Now Malaya wound her hair on top of her head, and stuck in a pencil to hold it in place. “Well, I thought about it a lot—and I decided that it’s really about love. And hate. I think that loving something makes the universe better, and hating something makes it worse. So if someone is sad because they love someone, then they are still making the universe better, because it’s really about love.”
Coral remembered the way Gus had scrunched up his face and shifted in his seat when the older girl said the word love. And she remembered the way her own eyes had filled, and how she’d wanted to say something—something that told Malaya what a lovely thought it was, something that made Gus more comfortable—but she was afraid to try to speak right away, so it was Isa who had replied: “Then our toad helped everyone, because he made me feel sad, and I love him.”
Malaya laughed and lifted Isa high in the air.
“That’s right, Isa monster!”
And Isa had laughed and said, “Put me down,” and they had all taken another piece of biko.
Now Malaya stood up from the rickety folding chair, nearly banging into the police officer behind her.
“I don’t want to sit here.”
“We have to stay here. They might not tell us anything for a while. But it seems really calm. That’s a good sign.”
Malaya looked at her, and Coral waited to see if she would say something, but the girl just sat back down.
They stayed there, quiet, until Tom came over.
“Hi. Malaya Begtang? Is that right?”
Malaya looked at Tom and nodded yes.
“Listen, I know this must be scary for you. Things are going fine, though. We just want to go real slow, make sure there’s nothing happening. We don’t have any indication that anything is, and I’m sorry to scare you like this.”
Malaya’s lip quivered. Instantly, Coral saw her as she had been at four, at seven. She looked tough, but of course she wasn’t.
“This doesn’t look routine, but it is routine in some situations. And we’re always happy when we’ve overreacted. Okay?”
The girl nodded, but did not say anything.
“Just sit tight with Coral here. You couldn’t be in better hands right now.”
Malaya looked at Coral doubtfully, but Coral smiled, and the girl tried to smile in return. She was trembling now, and getting close to tears, so Coral waved Tom away and looked right into Malaya’s eyes.

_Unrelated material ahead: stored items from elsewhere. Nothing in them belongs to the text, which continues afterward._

(** The correction terminates for every interval the input may have and adds, after
    each sample, the latencies of the arrivals it held up: a sample of [v] with arrivals
    every [i] stands for [v], [v - i], [v - 2i] and so on down to one interval, so the
    corrected histogram has one entry for each scheduled arrival. *)
Theorem correction_counts_arrivals values interval fuel :
  0 < interval -> Forall (fun v => 0 <= v /\ v / interval < Z.of_nat fuel) values -> (0 < fuel)%nat ->
  coordinated_omission_correct fuel values interval = Some (values ≫= fun v => v :: omitted v interval) /\
  forall v, v ∈ values -> len (v :: omitted v interval) = Z.max 1 (v / interval) /\
                          Forall (fun s => interval <= s < v) (omitted v interval).
Proof.
  intros Hi Hv Hf. split; [now apply correct_spec|]. intros v Hvv. rewrite Forall_forall in Hv. apply Hv in Hvv as [Hv0 _].
  pose proof (Z.div_mod v interval ltac:(lia)). pose proof (Z.mod_pos_bound v interval Hi).
  assert (0 <= v / interval) by (apply Z.div_pos; lia). split.
  - rewrite len_cons. unfold omitted, len. rewrite length_map, length_seqZ. lia.
  - unfold omitted. apply Forall_fmap, Forall_forall. intros k Hk. apply elem_of_seqZ in Hk. simpl.
    assert ((k + 1) * interval <= v / interval * interval) by (apply Z.mul_le_mono_nonneg_r; lia). nia.
Qed.
Lemma correction_counts_arrivals_witness :
  coordinated_omission_correct 9 [10; 2] 3 = Some [10; 7; 4; 2] /\ len (10 :: omitted 10 3) = 3.
Proof.
  destruct (correction_counts_arrivals [10; 2] 3 9 ltac:(lia) ltac:(repeat constructor; vm_compute; (done || discriminate)) ltac:(lia)) as [H1 H2].
  split; [exact H1|]. exact (proj1 (H2 10 ltac:(left))).
Defined.

(** ** Windows *)

Lemma range_adjacent {A} (l : list A) a b c : 0 <= a <= b -> b <= c -> range a b l ++ range b c l = range a c l.
Proof.
  intros Hab Hbc. unfold range. replace (Z.to_nat (c - a)) with (Z.to_nat (b - a) + Z.to_nat (c - b))%nat by lia.
  rewrite <- take_take_drop. f_equal. rewrite drop_drop. do 2 f_equal. lia.
Qed.
Lemma range_all {A} (l : list A) : range 0 (len l) l = l.
Proof. unfold range, len. rewrite Z.sub_0_r, Nat2Z.id. simpl. apply firstn_all. Qed.

Lemma window_count_cases closed open : window_count closed open = 1 \/ window_count closed open = 2.
Proof. unfold window_count. pose proof (len_nonneg closed). pose proof (len_nonneg open). lia. Qed.

(** The slices of either kind, one for each window, make up all the samples. *)
Lemma slices_partition {A} (l : list A) n : n = 1 \/ n = 2 ->
  mjoin (map (fun i => range (i * len l / n) ((i + 1) * len l / n) l) (seqZ 0 n)) = l.
Proof.
  pose proof (len_nonneg l). intros [->| ->].
  - change (seqZ 0 1) with [0]. cbn [map mjoin list_join]. change (0 + 1) with 1.
    rewrite !Z.div_1_r, app_nil_r, Z.mul_1_l, Z.mul_0_l. apply range_all.
  - change (seqZ 0 2) with [0; 1]. cbn [map mjoin list_join]. rewrite app_nil_r. change (0 + 1) with 1. change (1 + 1) with 2.
    rewrite Z.mul_0_l, Z.div_0_l, Z.mul_1_l by lia. replace (2 * len l / 2) with (len l) by (rewrite Z.mul_comm, Z.div_mul; lia).
    rewrite range_adjacent; [apply range_all|split; [lia|apply Z.div_pos; lia]|apply Z.div_le_upper_bound; lia].
Qed.

Lemma window_nonempty closed open i : 0 < len closed -> 0 < len open -> 0 <= i < window_count closed open ->
  window_latencies closed open i <> [].
Proof.
  intros Hc Ho Hi. unfold window_latencies. set (n := window_count closed open) in *.
  assert (n <= len closed) as Hnc by (unfold n, window_count; lia). assert (n = 1 \/ n = 2) as Hn by apply window_count_cases.
  intros H. apply app_eq_nil in H as [H _]. apply (f_equal length) in H. unfold range in H. rewrite length_take, length_drop in H. simpl in H.
  assert (i * len closed / n < (i + 1) * len closed / n) as Hlt.
  { replace ((i + 1) * len closed) with (i * len closed + len closed) by lia.
    apply Z.lt_le_trans with (i * len closed / n + 1); [lia|]. rewrite <- Z.div_add by lia. apply Z.div_le_mono; lia. }
  assert (0 <= i * len closed / n) by (apply Z.div_pos; nia).
  assert ((i + 1) * len closed / n <= len closed) by (apply Z.div_le_upper_bound; nia). unfold len in *. lia.
Qed.

Lemma collect_ok_spec {A B} (f : A -> result B bytes) (P : A -> B -> Prop) l :
  (forall x, x ∈ l -> exists y, f x = Ok y /\ P x y) -> exists ys, collect_ok (map f l) = Ok ys /\ Forall2 P l ys.
Proof.
  induction l as [|x l IH]; intros H; simpl; [eauto|]. destruct (H x ltac:(left)) as (y & -> & Hy).
  destruct IH as (ys & -> & Hys); [intros z Hz; apply H; now right|]. eauto.
Qed.
(* ===== verification/CliSpec.v ===== *)
(** What the flattened command line guarantees: values that do not look like options
    are read back exactly, a soak's budget and seed survive the round trip, running
    everything fills the directories of the report, and the report links every file. *)

From Stdlib Require Import ZArith Lia String Sorted.
From Stdlib Require Import Init.Byte.
From stdpp Require Import prelude.
From S2P Require Import Prelude OrdMap Scram Text Civil SoakSchedule Soak Cli.

Local Open Scope Z_scope.
Local Open Scope list_scope.

(** ** Decimal numbers *)

Lemma decimal_digits_digits fuel : forall n, 0 <= n -> forallb is_ascii_digit (decimal_digits fuel n) = true.
Proof.
  induction fuel as [|fuel IH]; intros n Hn; simpl; [done|]. destruct (Z.ltb_spec n 10); simpl.
  - rewrite digit_is_digit by lia. done.
  - pose proof (Z.mod_pos_bound n 10 ltac:(lia)). rewrite forallb_app, IH by (apply Z.div_pos; lia). simpl. now rewrite digit_is_digit.
Qed.

Lemma parse_digits_snoc max acc s d : 0 <= d < 10 ->
  parse_digits max acc (s ++ [digit d]) =
  match parse_digits max acc s with Some a => if 10 * a + d <=? max then Some (10 * a + d) else None | None => None end.
Proof.
  intros Hd. revert acc. induction s as [|b s IH]; intros acc; simpl.
  - rewrite digit_is_digit, digit_value_digit by done. done.
  - destruct (is_ascii_digit b); [|done]. destruct (_ <=? max); [apply IH|done].
Qed.

Lemma parse_decimal_digits max fuel : forall n, 0 <= n <= max -> n < 2 ^ Z.of_nat fuel -> parse_digits max 0 (decimal_digits fuel n) = Some n.
Proof.
  induction fuel as [|fuel IH]; intros n Hn Hf; [simpl in Hf; assert (n = 0) as -> by lia; done|].
  cbn [decimal_digits]. destruct (Z.ltb_spec n 10).
  - pose proof (parse_digits_snoc max 0 [] n ltac:(lia)) as Hp. cbn [app] in Hp. rewrite Hp. cbn [parse_digits].
    rewrite Z.mul_0_r, Z.add_0_l. destruct (Z.leb_spec n max); [done|lia].
  - pose proof (Z.mod_pos_bound n 10 ltac:(lia)). pose proof (Z.div_mod n 10 ltac:(lia)) as Hdm.
    rewrite Nat2Z.inj_succ, Z.pow_succ_r in Hf by lia.
    rewrite parse_digits_snoc, IH by lia. rewrite <- Hdm. destruct (Z.leb_spec n max); [done|lia].
Qed.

“It’s going to be okay. I’m right here with you.”
“Do you think my dad’s there?”
“I don’t know, honey. Why do you think he might be?”

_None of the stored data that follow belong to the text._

(** ** Parsers *)

(** The rest of the input, and whether a group was left with unread tokens. *)
Record Input : Type := mkInput { rest : list TokenTree; unexpected : bool }.
Definition P (A : Type) : Type := Input -> result (A * Input) ParseError.

#[global] Instance P_ret : MRet P := fun A a i => Ok (a, i).
#[global] Instance P_bind : MBind P := fun A B f m i => match m i with Ok (a, i) => f a i | Err e => Err e | Panic => Panic end.

Definition fail {A} (text : string) : P A := fun _ => Err (Message text).
Definition is_empty : P bool := fun i => Ok (match rest i with [] => true | _ => false end, i).

(** [parse::<keyword>] and [peek] of a word *)
Definition starts_word (k : string) (ts : list TokenTree) : bool := match ts with TIdent n :: _ => bool_decide (n = k) | _ => false end.
Definition word (k : string) : P unit := fun i =>
  if starts_word k (rest i) then Ok (tt, mkInput (tl (rest i)) (unexpected i)) else Err (Expected k).
Definition peek_word (k : string) : P bool := fun i => Ok (starts_word k (rest i), i).

(** [parse::<Token![..]>] of punctuation: all characters but the last are joint. *)
Fixpoint strip_punct (chars : list ascii) (ts : list TokenTree) : option (list TokenTree) :=
  match chars, ts with
  | [], _ => Some ts
  | [c], TPunct d _ :: ts => if Ascii.eqb c d then Some ts else None
  | c :: chars, TPunct d joint :: ts => if Ascii.eqb c d && joint then strip_punct chars ts else None
  | _, _ => None
  end.
Definition punct (p : string) : P unit := fun i =>
  match strip_punct (list_ascii_of_string p) (rest i) with Some ts => Ok (tt, mkInput ts (unexpected i)) | None => Err (Expected p) end.
Definition peek_punct (p : string) : P bool := fun i => Ok (is_some (strip_punct (list_ascii_of_string p) (rest i)), i).

Definition peek_group (d : Delimiter) : P bool := fun i => Ok (match rest i with TGroup d' _ :: _ => bool_decide (d' = d) | _ => false end, i).

(** [braced!], [bracketed!] and [parenthesized!] with the parser of the content. *)
Definition group {A} (d : Delimiter) (m : P A) : P A := fun i =>
  match rest i with
  | TGroup d' inner :: ts =>
      if bool_decide (d' = d) then
        match m (mkInput inner (unexpected i)) with
        | Ok (a, over) => Ok (a, mkInput ts (unexpected over || negb (bool_decide (length (rest over) = 0%nat))))
        | Err e => Err e
        | Panic => Panic
        end
      else Err (Expected "group")
  | _ => Err (Expected "group")
  end.

(** [parse_terminated(parse, Token![,])]: until the input is empty. Fuel is the number of
    tokens and one. *)
Fixpoint terminated_loop {A} (m : P A) (fuel : nat) : P (list A) := fun i =>
  match fuel, rest i with
  | _, [] => Ok ([], i)
  | O, _ => Panic
  | S fuel, _ =>
      match m i with
      | Ok (a, i) =>
          match rest i with
          | [] => Ok ([a], i)
          | _ => (_ ← punct ","; more ← terminated_loop m fuel; mret (a :: more)) i
          end
      | Err e => Err e
      | Panic => Panic
      end
  end.
Definition parse_terminated {A} (m : P A) : P (list A) := fun i => terminated_loop m (S (length (rest i))) i.

(** [while !content.is_empty() { states.push(content.parse()?) }] *)
Fixpoint many_loop {A} (m : P A) (fuel : nat) : P (list A) := fun i =>
  match fuel, rest i with
  | _, [] => Ok ([], i)
  | O, _ => Panic
  | S fuel, _ => (a ← m; more ← many_loop m fuel; mret (a :: more)) i
  end.
Definition many {A} (m : P A) : P (list A) := fun i => many_loop m (S (length (rest i))) i.

(** ** Declarations *)

Section Parser.
Context {Path Pat Visibility : Type}.
(** syn: which words are identifiers, and the parsers of Rust syntax. *)
Context (accept_as_ident : string -> bool).
Context (syn_type : list TokenTree -> result (Ty * list TokenTree) ParseError).
Context (syn_path : list TokenTree -> result (Path * list TokenTree) ParseError).
Context (syn_pat : list TokenTree -> result (Pat * list TokenTree) ParseError).
Context (syn_visibility : list TokenTree -> result (Visibility * list TokenTree) ParseError).

Definition lift {A} (f : list TokenTree -> result (A * list TokenTree) ParseError) : P A := fun i =>
  match f (rest i) with Ok (a, ts) => Ok (a, mkInput ts (unexpected i)) | Err e => Err e | Panic => Panic end.
Definition parse_type : P Ty := lift syn_type.

Definition ident : P string := fun i =>
  match rest i with
  | TIdent n :: ts => if accept_as_ident n then Ok (n, mkInput ts (unexpected i)) else Err (Expected "identifier")
  | _ => Err (Expected "identifier")
  end.

Definition parse_messages : P (option MessageTypes) :=
  present ← peek_word "messages";
  if (present : bool) then
    _ ← word "messages";
    m ← group Brace (
      internal_name ← ident;
      if bool_decide (internal_name = "internal") then
        _ ← punct ":"; internal ← parse_type; _ ← punct ",";
        external_name ← ident;
        if bool_decide (external_name = "external") then
          _ ← punct ":"; external ← parse_type;
          comma ← peek_punct ",";
          _ ← (if (comma : bool) then punct "," else mret tt);
          mret (mkMessageTypes internal external)
        else fail "expected `external`"
      else fail "expected `internal`");
    mret (Some m)
  else mret None.

Definition field {A} (k : string) (m : P A) : P A := _ ← word k; _ ← punct ":"; a ← m; _ ← punct ";"; mret a.

Definition parse_lane : P AssociationLane :=
  group Brace (
    d ← field "direction" parse_type; r ← field "role" parse_type; w ← field "wire" parse_type; m ← field "message" parse_type;
    done_ ← is_empty;
    if (done_ : bool) then mret (mkLane d r w m) else fail "unexpected association lane configuration").

Definition parse_associations : P (Associations Path) :=
  _ ← word "associations";
  group Brace (
    interface ← field "interface" (lift syn_path); seal ← field "seal" (lift syn_path);
    _ ← word "inbound"; inbound ← parse_lane; _ ← word "outbound"; outbound ← parse_lane;
    done_ ← is_empty;
    if (done_ : bool) then mret (mkAssociations interface seal inbound outbound) else fail "unexpected association configuration").

Definition parse_association_types : P (list Ty) :=
  none ← peek_word "none";
  if (none : bool) then _ ← word "none"; mret []
  else
    list ← peek_group Bracket;
    if (list : bool) then
      group Bracket (types ← parse_terminated parse_type;
                     match types with [] => fail "association list cannot be empty; use `none`" | _ => mret types end)
    else ty ← parse_type; mret [ty].

Definition parse_state_associations : P StateAssociations :=
  _ ← word "associate";
  group Brace (
    i ← field "inbound" parse_association_types; o ← field "outbound" parse_association_types;
    done_ ← is_empty;
    if (done_ : bool) then mret (mkStateAssociations i o) else fail "unexpected state association").

Definition parse_transition : P (SynTransition Pat) :=
  first ← ident;
  '(choice, event) ← (if bool_decide (first = "internal") then event ← ident; mret (Some Internal, event)
                      else if bool_decide (first = "external") then event ← ident; mret (Some External, event)
                      else mret (None, first));
  '(method, payload) ← group Parenthesis (
      method ← ident;
      colon ← peek_punct ":";
      payload ← (if (colon : bool) then _ ← punct ":"; ty ← parse_type; mret (Some ty) else mret None);
      done_ ← is_empty;
      if (done_ : bool) then mret (method, payload) else fail "unexpected transition method tokens");
  _ ← punct "=>";
  target ← ident;
  bracket ← peek_group Bracket;
  cleanliness ← (if (bracket : bool) then c ← group Bracket ident; mret (Some c) else mret None);
  arrow ← peek_punct "<=";
  projection ← (if (arrow : bool) then _ ← punct "<="; pat ← lift syn_pat; mret (Some pat) else mret None);
  mret (mkSynTransition choice event method payload target cleanliness projection).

“Because I found him. And because he said he would visit me. And I told him where I lived.”
There was a pretty good chance that this was about her dad.
“I really don’t know anything at all. I just saw the police cars, and I came out because I know Tom. And then I saw you.”
“He didn’t seem like a bad man. My dad, I mean.”
“Well, we don’t know anything. Let’s just stay right here, with what we do know.”
“I just wanted to meet my father.”
“I understand that.”
Coral’s voice caught, and she batted back tears that rose in her eyes. Incredible. That she could still feel this pain, after all these years.
“I know how you feel.”
Malaya looked directly at her; she’d caught the change in Coral’s voice. She waited.
“I don’t know who my mother is. I mean, I had a mother, she raised me, but she isn’t my biological mother. And nobody knows who that was. You’re only about the fifth person in the world to know this about me.”
Malaya did not seem exactly surprised.
“Does it bother you? I mean, do you want to know her?”
“Yes. I’ve spent my whole life wanting to know who she was. But there isn’t any way to find her. I’ve tried. Or I did try, for a long time.”
“I’m sorry.”
I’m sorry. It made Coral want to cry.